La croissance a colonisé l’ensemble de nos sociétés et pas seulement nos économies. Ainsi, le produit intérieur brut ou PIB n’est plus qu’un thermomètre, mais semble être devenu l’unique boussole. 1. Toutes les sphères de la vie sociale (rapport à soi, aux autres et au monde; activités de loisir et temps libre; etc.) sont aujourd’hui dictées et influencées par la logique de la croissance perpétuelle.
Dans ses grandes lignes, la croissance prône principalement trois choses, souvent de façon intrinsèque : 1. le plus; 2. la nouveauté; 3. la vitesse.
La décroissance consiste quant à elle en une réduction des activités de l’ensemble de la chaine économique (production et consommation) et elle est entendue comme démocratiquement planifiée. Elle n’est pas une finalité, mais dure le temps de retrouver une empreinte écologique soutenable, et ce dans une société juste. La décroissance est donc un trajet, un passage vers d’autres formes de sociétés. À la rigueur, elle peut être décrite comme une désintoxication vis-à-vis de la consommation. Un tel processus, certes nécessaire, urgent et plein de promesses, peut évidemment constituer une période difficile, et il ne faut pas s’en cacher.
La décroissance représente l’opposition politique à la croissance et au monde qu’elle propose. Elle repose sur trois grands piliers :
- Décrue économique : une réduction de la production et de la consommation matérielle et énergétique pour ne pas dépasser les limites planétaires;
- Décolonisation écologique : émancipation et décolonisation des imaginaires, car une décroissance désirable et acceptable ne sera atteinte qu’à ces conditions;
- Utopie politique : la décroissance comme un socialisme du 21e siècle; le socialisme définit le projet alors que la décroissance définie le cadre.
Servent premièrement comme justification à la nécessité de la décroissance les limites planétaires (9) (perturbation des cycles biogéochimiques, acidification des océans, érosion, changements climatiques, appauvrissement des sols, etc.). Huit de ces limites sont aujourd’hui dépassées selon des équipes de chercheur.es comme celle du Stockholm Resilience Centrer en Suède 2. Un deuxième indicateur est l’empreinte écologique : la pression exercée par les humains sur les ressources naturelles. Il est question ici du fameux « nombre de planètes nécessaires » et du « jour du dépassement » annuel.

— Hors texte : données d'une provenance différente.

(** The window of a sketch is its count per bucket. *)
Lemma count_at_window s j :
  wf_sketch s -> sk_hasBins s = true -> count_at (fst (window s)) j = binAt s j.
Proof.
  intros Hwf Hh. pose proof (wf_win s Hwf Hh) as (Hm & HM & Hw & Hz).
  rewrite window_spec by done. cbn [fst]. rewrite count_at_seq.
  destruct (_ && _) eqn:E; [done|]. symmetry. unfold binAt. rewrite Hh.
  destruct (decide (j < sk_minIdx s)); [apply bget_out; [apply Hwf|lia]|]. apply Hz. z_bool. lia.
Qed.

Lemma total_window s :
  wf_sketch s -> sk_hasBins s = true -> total (fst (window s)) = bsum (sk_bins s) 512.
Proof.
  intros Hwf Hh. pose proof (wf_win s Hwf Hh) as (Hm & HM & Hw & Hz).
  rewrite window_spec by done. cbn [fst].
  rewrite (bsum_zero_tail _ (Z.to_nat (sk_maxIdx s - sk_minIdx s + 1)) 512)
    by (lia || (intros; apply Hz; lia)).
  induction (Z.to_nat _) as [|n IH]; [done|]. rewrite seq_S, map_app, total_app, IH. cbn [bsum].
  simpl. unfold binAt. rewrite Hh. replace (sk_minIdx s + Z.of_nat n - sk_minIdx s) with (Z.of_nat n) by lia. lia.
Qed.

Lemma shiftr_window a b sh :
  0 <= sh -> idx_ok a -> idx_ok b -> b <= a < b + 512 ->
  idx_ok (Z.shiftr a sh) /\ idx_ok (Z.shiftr b sh) /\
  0 <= Z.shiftr a sh - Z.shiftr b sh < 512.
Proof.
  intros Hs Ha Hb Hab. rewrite !Z.shiftr_div_pow2 by done.
  assert (0 < 2 ^ sh) as Hp by (by apply Z.pow_pos_nonneg). revert Hp. generalize (2 ^ sh). intros d Hd.
  assert (forall x, idx_ok x -> idx_ok (x / d)) as Hx.
  { intros x Hx. idx. split; [apply Z.div_le_lower_bound; nia|apply Z.div_lt_upper_bound; nia]. }
  split_and!; [auto|auto| |].
  - pose proof (Z.div_le_mono b a d). lia.
  - assert (a / d <= (b + (a - b) * d) / d) by (apply Z.div_le_mono; nia).
    rewrite Z.div_add in * by lia. lia.
Qed.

Le développement du mouvement de la décroissance passe globalement par trois grandes avenues, lesquelles peuvent être considérées comme complémentaires :
- Il y a la voie électorale, par laquelle les partis politiques tentent de promouvoir le projet de la décroissance et de le mettre en œuvre;
- Il y a la voie des alternatives, qui peut inclure la création de monnaies locales ou les diverses initiatives citoyennes de microsociétés écologiques;
- Il y a la voie du discours, des idées et du programme. C’est cette voie qui constitue les fondements théoriques sur lesquels reposent les deux voies précédentes.
Sobriété
La sobriété libérale, souvent uniquement discursive, ne prend pas en compte les inégalités et ne porte souvent pas plus attention à la sobriété des grandes industries comme celle du domaine agricole. De plus, les gouvernements occidentaux se gardent généralement de fixer des objectifs clairs de sobriété. La part de richesse est évidemment plus importante chez certains acteurs (riches vs pauvres; Occident vs Sud global). Le fait que certains disposent d’une plus grande aisance socioéconomique devrait aussi se traduire par une réduction plus importante de leur niveau de consommation.

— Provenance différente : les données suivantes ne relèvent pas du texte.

(* ===== verification/Delta.v ===== *)
(** * Delta: the aggregate contribution of one request to one series
      ([internal/aggregate/delta.go])

    The fields of [AggregateDelta] are grouped as the source's section comments
    group them.  A method that touches the sketch can panic ([None]) when the
    sketch does; the fold of the whole histogram path ends here. *)
From S2P Require Import Prelude Float64 Sketch SketchQuantile Histogram.

(** [Count], [ErrorCount], [RequestCount], [ErrorRequestCount]. *)
Record Counts := mkCounts { d_Count : Z; d_ErrorCount : Z; d_RequestCount : Z; d_ErrorRequestCount : Z }.
Record Durations := mkDurations { d_DurationCount : Z; d_DurationSum : f64; d_DurationMin : f64; d_DurationMax : f64 }.
Record Gauges := mkGauges {
  d_GaugeCount : Z; d_GaugeSum : f64; d_GaugeMin : f64; d_GaugeMax : f64;
  d_GaugeLast : f64; d_GaugeLastTime : time }.
Record Counters := mkCounters { d_CounterDelta : f64; d_ResetCount : Z }.
Record Histograms := mkHistograms {
  d_HistogramCount : Z; d_HistogramSum : f64; d_HistogramMin : f64; d_HistogramMax : f64;
  d_HistogramFlags : Z; d_HistogramSourceError : f64; d_HistogramTailBound : f64; d_HistogramTailCount : Z }.
Record Logs := mkLogs { d_LogCount : Z; d_FirstTimestamp : time; d_LastTimestamp : time }.

(* internal/aggregate/delta.go:20-139 AggregateDelta *)
Record AggregateDelta := mkDelta {
  d_counts : Counts;
  d_durations : Durations;
  d_Sketch : option Sketch;
  d_gauges : Gauges;
  d_counters : Counters;
  d_hist : Histograms;
  d_logs : Logs;
}.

Concrètement, la sobriété souhaite identifier les besoins pour ensuite mettre l’appareil économique et productif au service de ces grands principes qui demeurent à établir. La planification de la production constitue alors un outil permettant d’agir sur les enjeux socioécologiques tout en s’assurant de pouvoir répondre aux besoins de tous les groupes sociaux. Cet outil offre ainsi une alternative à la méthode du libre marché. La planification permet alors :
- de sortir de la dimension désordonnée des décisions marchandes;
- de rompre avec le critère de la maximisation des profits;
- d’intégrer la situation des plus vulnérables (autres espèces animales, populations marginalisées et générations futures).
Avec la planification économique, il devient alors possible d’agir sur la réglementation (un quota, une limite ou une interdiction, etc.). En guise d’exemple, pourrait être restreint l’usage de certains produits et services considérés comme particulièrement nocifs pour l’environnement tels que les pesticides ou les voyages en avion. Le rationnement est également un outil dans l’arsenal de la sobriété pour atteindre ses objectifs. À ce titre, le gouvernement tunisien va déjà jusqu’à imposer des rationnements sur des produits de base tels que le pain et le riz. Alors que l’eau potable commence même à manquer dans plusieurs pays occidentaux depuis quelques années, cette ressource vitale demeure accaparée par les plus riches : golfs; piscines privées; production de produits animaux destinés à la consommation, etc. Alors que les populations les plus vulnérables ne peuvent répondre à certains de leurs besoins les plus essentiels, la notion de rationnement de produits ou de services spécifiques, une option qui se situe évidemment hors du consensus actuellement, mérite à tout le moins d’être mise sur la table.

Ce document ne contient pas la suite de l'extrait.